33À la limitation des opportunités économiques des femmes s’ajoute celle de leur conduite sexuelle. Le contrôle de la sexualité féminine constitue la seconde ligne d’intervention de l’autorité coloniale. Le discours de la foi, de la fidélité et de l’ordre moral n’est pas un simple vernis apposé sur la régulation des relations de propriété.

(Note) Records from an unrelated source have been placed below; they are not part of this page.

(* ===== verification/PstmOps.v ===== *)
(** * Multiple-precision integers: shifts, products by a digit, bytes

    The operations of networking/tls_pstm.c that multiply or divide by a digit
    or a power of two, and the conversions from and to bytes. *)

From Stdlib Require Import ZArith List Lia Bool.
From S2P Require Import Prelude Words Mem Pstm PstmVal.
Import ListNotations.
Local Open Scope Z_scope.
Local Open Scope res_scope.

Module PstmO.
Import Pstm PstmV.

(** ** Multiplication by a small number *)

(** A loop that stores the digits of [m] times the digits of [src]. *)
Lemma scale_loop (m : Z) (src d : list Z) n (body : nat -> list Z * Z -> res error (list Z * Z)) :
  0 <= m <= B -> Forall digit src -> (n <= length d)%nat ->
  (forall k out t, (k < n)%nat -> length out = k -> 0 <= t <= Z.max 0 (m - 1) ->
     body k (out ++ skipn k d, t)
     = Ok (upd (out ++ skipn k d) k ((nth k src 0 * m + t) mod B), (nth k src 0 * m + t) / B)) ->
  exists out t, for_up n 0 body (d, 0) = Ok (out ++ skipn n d, t) /\ length out = n /\ Forall digit out
    /\ 0 <= t <= Z.max 0 (m - 1) /\ dvalue out + pB n * t = m * dvalue (firstn n src).
Proof.
  intros Hm Hs Hn Hb.
  destruct (digits_up (fun k out t => Forall digit out /\ 0 <= t <= Z.max 0 (m - 1) /\ dvalue out + pB k * t = m * dvalue (firstn k src))
    body n [] d 0 Hn) as (out & t & E & Hl & Ho & Ht & Ev).
  - split; [constructor|]. split; [lia|]. cbn. lia.
  - cbn [length app Nat.add]. intros k out t Hk Hl (Ho & Ht & Ev). do 2 eexists. split; [apply Hb; assumption|].
    pose proof (digit_nth src k Hs) as Hd. unfold digit in Hd. pose proof Bpos as HB.
    split; [apply Forall_app; split; [exact Ho|]; constructor; [apply Z.mod_pos_bound, HB|constructor]|].
    split; [split; [apply Z.div_pos; nia|apply Z.lt_succ_r, Z.div_lt_upper_bound; nia]|].
    rewrite dvalue_snoc, Hl, dvalue_firstn_S, pB_S.
    pose proof (Z.div_mod (nth k src 0 * m + t) B ltac:(lia)). nia.
  - exists out, t. auto.
Qed.

(** The end of [pstm_mul_d] and [pstm_mul_2]. *)
Lemma scaled_finish out rest t oldused (s : bool) :
  Forall digit out -> digit t -> Forall digit rest -> (0 < length rest)%nat ->
  zeros (skipn (oldused - length out) rest) -> (oldused <= length out + length rest)%nat ->
  exists c, (let! (d, n) := (if negb (t =? 0)
       then let! d := store1 (out ++ rest) (length out) t in Ok (d, length out + 1)%nat else Ok (out ++ rest, length out)) in
     let! d := clear_digits d n oldused in pstm_clamp (mk_pstm n s d)) = Ok c
    /\ ok c /\ mag c = dvalue out + pB (length out) * t /\ alloc c = (length out + length rest)%nat
    /\ sign c = (if mag c =? 0 then false else s).
Proof.
  intros Ho Ht Hr Hl Hz Hu. destruct rest as [|x rest]; [cbn in Hl; lia|]. destruct (Z.eqb_spec t 0) as [->|Hn]; cbn [negb rbind].
  - destruct (finish_spec out (x :: rest) oldused s Ho Hz Hr Hu) as (c & E & Hc & Em & Ea & Es).
    exists c. split; [exact E|]. split; [exact Hc|]. split; [lia|]. split; [exact Ea|]. rewrite Es, Em. reflexivity.
  - rewrite store1_ok by (rewrite length_app; cbn; lia). cbn [rbind]. rewrite upd_here.
    inversion Hr; subst. destruct (finish_spec (out ++ [t]) rest oldused s) as (c & E & Hc & Em & Ea & Es).
    + apply Forall_app. auto.
    + rewrite length_app. cbn [length]. destruct (Nat.le_gt_cases oldused (length out)).
      * replace (oldused - length out)%nat with O in Hz by lia. cbn [skipn] in Hz. inversion Hz. apply Forall_skipn. assumption.
      * replace (oldused - length out)%nat with (S (oldused - (length out + 1))) in Hz by lia. exact Hz.
    + assumption.
    + rewrite length_app. cbn [length] in *. lia.
    + rewrite length_app in E. cbn [length] in E. rewrite <- app_assoc in E. exists c. split; [exact E|]. split; [exact Hc|].
      rewrite dvalue_snoc in Em. split; [lia|]. split; [rewrite Ea, length_app; cbn [length]; lia|].
      rewrite Es, Em, dvalue_snoc. reflexivity.
Qed.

Articulé aux pratiques juridiques, il constitue un dispositif de pouvoir opérant sur le corps et la conduite des femmes [51]. Dans l’empire britannique, ce discours se diffuse à partir des années 1770, avec l’arrivée d’un nombre croissant de femmes métropolitaines en Inde, et se généralise dans le courant du xixe siècle [52]. La moralité de la femme et sa vertu domestique apparaissent comme des marqueurs du niveau d’avancement des sociétés [53]. L’opinion du juge britannique, qui reste un cas isolé pour cette période [54], exprime le lien perçu entre la moralité de la femme et l’existence d’un corps social sain : l’immoralité d’une femme appartenant à une clase sociale inférieure constitue un risque de « désordre » pour le corps social indien [55].

34Plus largement, l’argument de l’ordre – ou du « désordre » – est un outil de légitimation du gouvernement colonial. Les Britanniques comme les Français se présentent comme les garants de l’ordre social des territoires qu’ils administrent. Et ils pensent l’ordre en termes juridiques : il doit correspondre à des cadres déterminés.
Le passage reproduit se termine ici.